Eine Freude ists – das kleine Open Air des Bieler Filmpodiums. Die besondere Atmosphäre auf der Terrasse, die Wärme des Betons, der sich tagsüber aufgeheizt hat, der unverstellte Blick auf den Bieler Nachthimmel und als Alleinstellungsmerkmal die vorbeiruckelnden Züge.

Das Programm erlaubt auch in diesem Jahr einen Blick zurück auf die vergangenen Kinomonate, gleichsam ein Best of aus zahlreichen Genres. Fleissige Kinogänger können Liebgewonnenes nochmals sehen, alle anderen jene Werke entdecken, über die gesprochen wurde.

Unzählige Geschichten

Der Zyklus startet morgen mit «Irrational Man» von Woody Allen, der Geschichte eines gelangweilten Uniprofessors, der entscheidet, Schicksal zu spielen. Ein typischer Allen, locker, luftig und geschwätzig, der aber mit der Themenwahl zünftig Diskussionsstoff liefert.

Ebenfalls kontrovers besprochen worden ist «Dheepan» (17. Juli), 2015 der Gewinner der Goldenen Palme von Cannes, eine Mischung aus Flüchtlingsdrama und hochstilisiertem Thriller.

In «Taxi Teheran» (28. Juli) gibt es eine aufschlussreiche und überraschend humorvolle Auseinandersetzung mit dem Leben in einer Diktatur, mit der Rolle der Medien und der eigenen Befindlichkeit.

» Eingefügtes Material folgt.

(** * go-kafka-message-generator: the decoder generator of [pkg/generate]

    The generator reads a Kafka message description ([model.Message]) and
    writes Go source text, line by line, into a [util.CodeBuffer].  This
    development embeds the generator as it is written: the code buffer is
    threaded as explicit state, a Go [error] result and a Go run-time panic
    are the two ways a call can fail, and the text of every emitted line is
    computed by a model of [fmt.Sprintf].

    The library functions the generator calls ([regexp], [strings.ToUpper],
    [fmt.Sprintf], [sort.Strings]) are modelled for the inputs the generator
    gives them. *)

From Stdlib Require Import ZArith NArith Ascii String List Lia DecimalString.
From Stdlib.Strings Require Byte.
From stdpp Require Import base strings list gmap sorting.

Abbreviation byte := Byte.byte.

Set Warnings "-register-all".

Local Open Scope string_scope.
Local Open Scope Z_scope.

(** ** Results of Go calls *)

(** A run-time panic of the Go program. *)
Inductive panic : Type :=
| PIndexOutOfRange (index length : Z)      (* m[1] on a slice that is too short *)
| PSliceBounds (bound length : Z)          (* s[0:1] with len(s) < 1 *)
| PIndentNegative.                         (* panic("indentLevel < 0") *)

(** A dynamically typed Go value ([any]), as far as the generator inspects it:
    [encoding/json] stores a JSON string as [string] and a JSON number as
    [float64]; a caller that builds the message in Go can store an [int]. *)
Inductive any : Type :=
| AnyString (s : string)
| AnyInt (z : Z)
| AnyFloat64 (literal : string)
| AnyBool (b : bool)
| AnyOther.

(** The errors the generator builds with [fmt.Errorf]. *)
Inductive error : Type :=
| ErrStringDefault (v : any)        (* "unexpected value type for string default: %v (%T)" *)
| ErrIntDefault (v : any)           (* "unexpected value type for int default: %v (%T)" *)
| ErrUnrecognizedFieldType (t : string)  (* "unrecognized field type: %s" *)
| ErrWrap (context : string) (e : error). (* "<context>: %w" *)

Inductive result (A : Type) : Type :=
| Ok (a : A)
| Err (e : error)
| Panic (p : panic).
Arguments Ok {A} a.
Arguments Err {A} e.
Arguments Panic {A} p.

Definition rbind {A B} (r : result A) (f : A -> result B) : result B :=
  match r with
  | Ok a => f a
  | Err e => Err e
  | Panic p => Panic p
  end.
(** X9.  [removeQueryParameters] of the server adapter cuts a URL at its
    first question mark: the result holds no question mark, a URL without
    one is returned as it is, and whatever follows the first question mark
    is dropped. *)
Theorem removeQueryParameters_cuts_query (url query : string) :
  includesChar "?" (ServerAzureBlobStorage.removeQueryParameters url) = false
  /\ (includesChar "?" url = false ->
      ServerAzureBlobStorage.removeQueryParameters url = url
      /\ ServerAzureBlobStorage.removeQueryParameters (url ++ "?" ++ query) = url).
Proof.
  unfold ServerAzureBlobStorage.removeQueryParameters. split.
  - pose proof (splitString_no_separator "?" url) as Hall.
    rewrite (splitString_hd_tl "?" url) in Hall.
    now inversion Hall.
  - intros Hurl.
    change ("?" ++ query) with (String "?"%char query).
    rewrite splitString_append, (splitString_single _ _ Hurl).
    split; reflexivity.
Qed.

(** ** Path segments *)

Lemma pathSegments_split (path : string) :
  pathSegments path
  = ((if nonEmpty (hd EmptyString (splitString slash path))
      then [hd EmptyString (splitString slash path)] else [])
     ++ filter nonEmpty (tl (splitString slash path)))%list.
Proof.
  unfold pathSegments. rewrite (splitString_hd_tl slash path) at 1.
  cbn [filter]. now destruct (nonEmpty _).
Qed.

Lemma pathSegments_slash_cons (path : string) :
  pathSegments (String slash path) = pathSegments path.
Proof.
  unfold pathSegments. rewrite splitString_cons, Ascii.eqb_refl. reflexivity.
Qed.

Lemma splitString_replaceSlashRuns (path : string) :
  hd EmptyString (splitString slash (replaceSlashRuns path))
  = hd EmptyString (splitString slash path)
  /\ filter nonEmpty (tl (splitString slash (replaceSlashRuns path)))
     = filter nonEmpty (tl (splitString slash path)).
Proof.
  induction path as [| c rest IH]; [split; reflexivity |].
  destruct rest as [| c' rest']; [split; reflexivity |].
  destruct IH as [IHhd IHtl].
  rewrite replaceSlashRuns_cons2.
  destruct (isSlash c && isSlash c') eqn:Hrun.
  - apply andb_true_iff in Hrun as [Hc Hc'].
    apply isSlash_eq in Hc, Hc'. subst c c'.
    rewrite IHhd, IHtl.
    rewrite !splitString_cons, !Ascii.eqb_refl. cbn [hd tl filter nonEmpty].
    split; reflexivity.
  - rewrite (splitString_cons slash c (replaceSlashRuns (String c' rest'))).
    rewrite (splitString_cons slash c (String c' rest')).
    destruct (Ascii.eqb c slash).
    + cbn [hd tl]. split; [reflexivity |].
      rewrite (splitString_hd_tl slash (replaceSlashRuns (String c' rest'))).
      rewrite (splitString_hd_tl slash (String c' rest')).
      cbn [filter]. now rewrite IHhd, IHtl.
    + cbn [hd tl]. now rewrite IHhd, IHtl.
Qed.
Lemma ask_without_content_witness :
  let request :=
    {| QuestionRequest.video_url := lit "https://youtu.be/xyz789";
       QuestionRequest.question := lit "what sat on the mat?" |} in
  serving Stub.embed Stub.closer Stub.uuid4 Stub.yt_fetch Stub.yt_find_fetch
    Stub.groq_create Stub.collection_not_found Stub.processed
  ∧ extract_video_id (QuestionRequest.video_url request) = Ok (lit "xyz789")
  ∧ stored_points Stub.processed (lit "xyz789") = ∅
  ∧ (∀ q limit,
       query_points Stub.closer Stub.collection_not_found q (lit "xyz789")
         limit Stub.processed = (Ok [], Stub.processed))
  ∧ ask_question Stub.embed Stub.closer Stub.groq_create
      Stub.collection_not_found request Stub.processed
    = (Raise (HTTPException 404
                (lit "No content found for this video. Please process the video first.")),
       Stub.processed).
Proof.
  intros request.
  assert (stored_points Stub.processed (lit "xyz789") = ∅) as Hnone
    by (vm_compute; reflexivity).
  split; [apply processed_serving|]. split; [reflexivity|].
  split; [exact Hnone|].
  apply (ask_without_content Stub.embed Stub.closer Stub.uuid4
           Stub.yt_fetch Stub.yt_find_fetch Stub.groq_create
           Stub.collection_not_found Stub.processed request (lit "xyz789")
           processed_serving eq_refl Hnone).
Defined.

Lemma delete_video_succeeds_witness :
  serving Stub.embed Stub.closer Stub.uuid4 Stub.yt_fetch Stub.yt_find_fetch
    Stub.groq_create Stub.collection_not_found Stub.processed
  ∧ ∃ w',
      delete_video Stub.collection_not_found (lit "abc123") Stub.processed
      = (Ok (lit "Video abc123 deleted successfully"), w')
      ∧ stored_points w' (lit "abc123") = ∅.
Proof.
  split; [apply processed_serving|].
  destruct (delete_video_succeeds Stub.embed Stub.closer Stub.uuid4
              Stub.yt_fetch Stub.yt_find_fetch Stub.groq_create
              Stub.collection_not_found Stub.processed (lit "abc123")
              processed_serving)
    as (w' & Hrun & Hgone & _).
  exists w'. split; [exact Hrun|exact Hgone].
Defined.

(** * Further properties of the code *)

(** ** Words and chunks *)

Lemma split_from_nonspace cur s w :
  Forall (λ c, isspace c = false) cur →
  w ∈ split_from cur s → Forall (λ c, isspace c = false) w.
Proof.
  revert cur. induction s as [|ch s IH]; intros cur Hcur; simpl.
  - destruct cur; [by intros ?%elem_of_nil|].
    by intros ->%list_elem_of_singleton.
  - destruct (isspace ch) eqn:Hch.
    + destruct cur; [by apply IH|].
      intros [->|Hw]%elem_of_cons; [done|by apply (IH [])].
    + apply IH. apply Forall_app. split; [done|]. by apply Forall_singleton.
Qed.

Lemma split_words s : Forall is_word (split s).
Proof.
  apply Forall_forall. intros w Hw. split.
  - by eapply split_from_nonempty.
  - by eapply split_from_nonspace.
Qed.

Auch «La isla mínima» (29. Juli) spürt den politischen Zuständen in einem Land nach: Als zwei Mädchen verschwinden, machen sich zwei Polizisten auf ins Marschland des südspanischen Flusses Guadalquivir. Eine Gegend, in der die Menschen so verschlossen sind wie die Wasserwege verschlungen. Das unterschiedliche Duo symbolisiert die Widersprüchlichkeit des Landes fünf Jahre nach der Franco-Diktatur.

Zwei Dinge

Ganz grundsätzlich wird es in «Le tout nouveau testament» (13. August). Zu erfahren ist nämlich, dass Gott existiert und in Brüssel lebt. Doch dieser Gott ist nicht gut, er quält die Menschen und tyrannisiert seine Familie. Eines Tages schlägt seine Tochter zurück und sendet allen Menschen das persönliche Todesdatum. Das surrealistische Märchen, in dem es von schrägen Einfällen und bitterbösen Anspielungen auf das Menschsein und auf die Religion wimmelt, wurde zu einem Überraschungserfolg.

Drei Filme, die das BT den Leserinnen und Lesern besonders ans Herz legt, finden sich rechts unten.

Jetzt braucht es eigentlich nur noch zwei Dinge: Freundliches Wetter und einen Stift zum Eintragen in die Agenda.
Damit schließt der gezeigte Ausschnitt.